# Our first motorhome



## gmac (Sep 12, 2014)

Hello everyone. :wave: We are newbies and have just bought our first motorhome. We are excited at the thought of doing a spot of wild camping. Our ford transit herald is 19 yrs and in good nick for her age. We are struggling to find a provider of roadside recovery for a van of this age. Most seem to stop at 16 yrs. any suggestions would be most appreciated.
Thanks


----------



## Obanboy666 (Sep 12, 2014)

Hi and wellcome.

Plenty of members have older vans, someone will have an answer.

Happy camping.

:have fun::camper::have fun:


----------



## gid7 (Sep 12, 2014)

Next year I will try Britannia breakdown via CSMA club (which costs £19 for the year) 
I can not find any restrictions on age,

_• Motorhomes - must not be more than 8 metres in length or a weight when fully 
loaded not exceeding 7.5 tonnes and must be a recognised make and model 
which has been coach-built for that precise purpose._

CSMA Club: LV Breakdown Cover Discount & Deals


----------



## Polar Bear (Sep 12, 2014)

A lot of insurance companies include breakdown cover. Not heard of any  cut off age of vans.


----------



## GinaRon (Sep 13, 2014)

Hello and welcome and happy and safe travelling.  :wave:


----------



## The laird (Sep 13, 2014)

Give Darren at aib a call.insured my hymer 19yrs old.hello and welcome


----------



## Chelle and Jon (Sep 13, 2014)

Our C15 Romahome is 24 years old, and the AA cover us on all of our vehicles (car, Romahome, and 5 motorbikes!).  Make sure you tell them you have a camper though, as they do need to know in advance. 

Happy camping!!


----------



## RogerV (Sep 13, 2014)

*Rac?*

Welcome to the wild side. Have fun.

The RAC provide cover for motor homes and caravans, and include membership of the Camping and Caravanning Club.

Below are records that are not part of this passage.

(** * go-music-shop: the album catalog and its caching decorator

    A shallow embedding of the repository layer of go-music-shop:

    - [internal/domain/models/album.go]: the [Album] record and the
      [AlbumRepository] interface;
    - [pkg/redis] ([RedisClient]): the cache client, over a model of the
      Redis keyspace with per-key deadlines;
    - [internal/repository/postgres_album_repository.go] and the in-memory
      repository: the two durable stores;
    - [internal/repository/cached_album_repository.go]: the decorator;
    - [internal/service]: the business service.

    Go's [(T, error)] results are values of [result T]; a pointer
    argument that a method writes through ([album *domain.Album]) is passed
    in and handed back; [go func() { ... }()] appends a [goroutine] to the
    decorator's list of spawned, not yet run, goroutines, which a scheduler
    step runs later.  The world outside the program (the wall clock, the SQL
    driver, the Redis connection) is scripted inside the state: every
    reading of the clock and every backend call consumes one entry of its
    script, so a statement over all states covers all their behaviours.
    The table of the database keeps a price to two decimals and a time to
    the microsecond (its [CREATE TABLE] statement); what a column holds
    for a value it is sent comes with the database as well. *)

From Stdlib Require Import ZArith String List Lia.
From Stdlib Require Import Floats.PrimFloat.
From stdpp Require Import base option list gmap strings pretty.

Open Scope string_scope.
Open Scope list_scope.
Open Scope Z_scope.

(** ** Go errors *)

(** The error values the program meets: the two sentinels it compares
    against, errors of a backend, and the two kinds [fmt.Errorf] builds
    (with and without the [%w] verb). *)
Inductive error : Type :=
| ErrNoRows
| Nil
| backendError (msg : string)
| errorString (s : string)
| wrapError (msg : string) (err : error).

(** [err.Error()]. *)
Definition Error (e : error) : string :=
  match e with
  | ErrNoRows => "sql: no rows in result set"
  | Nil => "redis: nil"
  | backendError msg => msg
  | errorString s => s
  | wrapError msg _ => msg
  end.

(** [errors.Unwrap(err)]. *)
Definition Unwrap (e : error) : option error :=
  match e with
  | wrapError _ err => Some err
  | _ => None
  end.

(** [fmt.Errorf(prefix + "%w", err)]. *)
Definition Errorf_w (prefix : string) (err : error) : error :=
  wrapError (prefix +:+ Error err) err.

(** A Go result [(T, error)] of a function that returns a value or an error. *)
Inductive result (A : Type) : Type :=
| Ok (a : A)
| Err (e : error).
Arguments Ok {A} a.
Arguments Err {A} e.

Definition is_Err {A} (r : result A) : bool :=
  match r with Err _ => true | Ok _ => false end.

(** ** Time *)

(** [time.Time] and [time.Duration], both in nanoseconds. *)
Definition Nanosecond : Z := 1.
Definition Millisecond : Z := 1000000 * Nanosecond.
Definition Second : Z := 1000000000 * Nanosecond.
Definition Minute : Z := 60 * Second.

(** The process clock: the last reading, and how far it moves before
    each of the coming readings. *)
Record Clock : Type := { wall : Z; ticks : list Z }.

(** [time.Now()]. *)
Definition Now (c : Clock) : Z * Clock :=
  match ticks c with
  | [] => (wall c, c)
  | d :: ds => (wall c + d, {| wall := wall c + d; ticks := ds |})
  end.

(** ** The domain model (album.go) *)

Record Album : Type := {
  ID : string;
  Title : string;
  Artist : string;
  Price : float;
  Year : Z;
  Genre : string;
  Condition : string;
  InStock : bool;
  CreatedAt : Z;
  UpdatedAt : Z
}.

There are restrictions on size and weight, but I can't see anything about age.

RAC M-home & caravan


----------



## Polar Bear (Sep 13, 2014)

RogerV said:


> Welcome to the wild side. Have fun.
> 
> The RAC provide cover for motor homes and caravans, and include membership of the Camping and Caravanning Club.
> 
> ...



I stopped using the RAC when my camper becomes over ten years old as they do not cover campers over that age. 
http://www.rac.co.uk/pdfs/breakdown/310314-drive-uk-breakdown-terms-and-conditions page    21. 

_Just noticed they don't they wont recover any vehicle over 5.5 mts_


----------



## RogerV (Sep 13, 2014)

Polar Bear said:


> I stopped using the RAC when my camper becomes over ten years old as they do not cover campers over that age.
> http://www.rac.co.uk/pdfs/breakdown/310314-drive-uk-breakdown-terms-and-conditions page    21.



Ah, gotcha. I didn't get into the small print.


----------



## Deleted member 19733 (Sep 13, 2014)

Hi and welcome to the forum, have fun



:welcome::camper::have fun::cheers::drive:


----------



## iveco4x4 (Sep 14, 2014)

Polar Bear said:


> A lot of insurance companies include breakdown cover. Not heard of any  cut off age of vans.



Sureguard's inclusive cover cuts off at 20 years (but they don't give you any discount because of that)

Rich


----------



## Tezza33 (Sep 14, 2014)

Polar Bear said:


> I stopped using the RAC when my camper becomes over ten years old as they do not cover campers over that age.
> http://www.rac.co.uk/pdfs/breakdown/310314-drive-uk-breakdown-terms-and-conditions page    21.
> 
> _Just noticed they don't they wont recover any vehicle over 5.5 mts_


If you join 'arrival' through the C&CC there is no limit and that is with the RAC


----------



## gmac (Sep 14, 2014)

*Thank you*

Thank you all so much for your replies. I'm working through your suggestions and hopefully we will be on our way soon. Fingers crossed this lovely weather last a wee bit longer.


----------